Heartwater is a tick-borne disease caused by the bacterium Ehrlichia ruminantium. It affects domestic animals such as cattle, sheep and goats as well as a range of wild animals. The disease is characterised by various clinical signs including high fever, exaggerated blinking, a stiff gait, convulsions, loss of appetite, heavy breathing, hanging head, depression, anorexia, hyperaesthesia, lacrimation and recumbency. The pathogen is transmitted to hosts by tick vectors in the genus Amblyomma and disease distribution corresponds to vector distribution. The disease is endemic to the majority of sub-Saharan Africa, excluding only the very dry south-west, as well as the islands of Grande Comore, Madagascar, Mauritius, Réunion, and São Tomé. Heartwater is also present in the Caribbean islands of Guadeloupe, Antigua and Marie-Galante. Measures to control heartwater include tick control, immunisation, farming with resistant stock and the use of antibiotics. Multiple serological and molecular tests have been developed for diagnostic and phylogenetic purposes but genotyping of the E. ruminantium genome is limited to ftsZ, gltA, groEL, groESL, lepA, lipA, lipB, nuoB, pCS20 gene region, secY, sodB and sucA, with little success in observing a rich genetic constitution. These genes demonstrate genetic variation, but not enough to adequately differentiate between E. ruminantium field strains in southern Africa. This gap in knowledge establishes the need to identify new genes that can provide us with a more in-depth and comprehensive understanding of said genetic diversity. Therefore, the aim of this study is to investigate the genetic constitution of five housekeeping genes of southern African E. ruminantium isolates by evaluating their capability to differentiate between strains.
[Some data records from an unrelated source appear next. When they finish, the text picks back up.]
(** C8.  When the coordinator reports a failed cycle
    ([last_update_success] unset), every entity of every meter, in
    whatever state the update finds it, reports itself unavailable once
    its listener has run, and the listener submits nothing to the
    statistics store. *)
Theorem failed_cycle_makes_entities_unavailable
    coordinator recorder meter (e : Entity) (hass : HomeAssistant) :
  last_update_success coordinator = false →
  let result := entity_listener coordinator recorder meter (e, hass) in
  entity_available coordinator result.1.1 = false ∧ result.1.2 = hass.
Proof.
  intros Hfailed result. subst result. unfold entity_listener.
  destruct e as [self|self| |self].
  - rewrite _state_update_cases, Hfailed. done.
  - unfold EyeOnWaterSensor._state_update,
      EyeOnWaterSensor.async_write_ha_state.
    py_simpl. rewrite Hfailed. done.
  - done.
  - destruct (EyeOnWaterBinarySensor._handle_coordinator_update meter self)
      as [self' r].
    done.
Qed.
End EntityProperties.

(** The entities that the two platforms create for one meter without a
    temperature sensor: the statistic, the reading, and the seven flags. *)
Example entities_of_one_meter :
  (sensor_async_setup_entry (λ _, Some 212) [Sample.meter "a" []]).*2 =
    [Statistic (EyeOnWaterStatistic.__init__ (Some 212));
     Sensor EyeOnWaterSensor.__init__] ∧
  length (binary_sensor_async_setup_entry [Sample.meter "a" []]) = 7%nat.
Proof. split; reflexivity. Qed.

(** ** Where the code departs from the spec *)


(** The same cycle as a flag sensor of meter "a" sees it: the coordinator
    has failed, and the leak flag it reads is the one this cycle fetched. *)
Example failed_cycle_seen_by_flag_sensor :
  let s := (EyeOnWaterData.read_meters (H := Sample.helper)
              Sample.client_b_down
              (EyeOnWaterData.tasks
                 [Sample.meter "a" []; Sample.meter "b" []]) 3
              ([Sample.meter "a" []; Sample.meter "b" []], Sample.hass)) in
  s.2 = inl UpdateFailed ∧
  ∃ meter_a, s.1.1 !! 0%nat = Some meter_a ∧
    (EyeOnWaterBinarySensor.get_flag meter_a
       (EyeOnWaterBinarySensor.__init__ (mkDescription "leak" None))).2 =
    inr true.
Proof. split; [reflexivity|]. eexists. split; reflexivity. Qed.

(** C3, counterexample.  The statistic entity of meter "a" has its
    watermark at day 2 12:00; a bulk import fetches the four points of the
    sample history and submits them all, the two at or before the
    watermark included. *)
Lemma bulk_import_submits_imported_points :
  ¬ bulk_import_respects_watermark.
Proof.
  intros Hclaim.
  specialize (Hclaim Sample.client_up Sample.accepting 3
    (Sample.meter "a" []) (EyeOnWaterStatistic.__init__ (Some 212)) 212
    eq_refl ("a"%string, Sample.history)).
  assert (Forall (λ p, 212 < dt p) Sample.history) as Hall.
  { apply Hclaim. vm_compute. left. }
  apply Forall_cons in Hall as [Hold _]. simpl in Hold. lia.
Qed.


Example later_meters_never_run :
  EyeOnWaterData.import_historical_data (H := Sample.helper)
    Sample.client_a_down Sample.accepting 3
    ([Sample.meter "a" []; Sample.meter "b" []], Sample.hass) =
  (([Sample.meter "a" []; Sample.meter "b" []], Sample.hass),
   inl UpdateFailed).
Proof. reflexivity. Qed.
Gene alignments were made, primers were designed in a nested approach, PCR was conducted, and sequencing results of PCR amplicons were phylogenetically analyzed individually and via MLST for the genes carA, glnA, guaB, hemC and pyrD. The results indicate that carA, glnA and guaB are most efficient at differentiating at strain level; hemC does not adequately differentiate at strain level; and pyrD failed at sequencing and could therefore not be analyzed phylogenetically. The concatenated sequence tree of genes carA, glnA, guaB and hemC gave an overall better understanding of the differentiation of southern African strains as it delivers 18 different genotypes from the 18 field samples.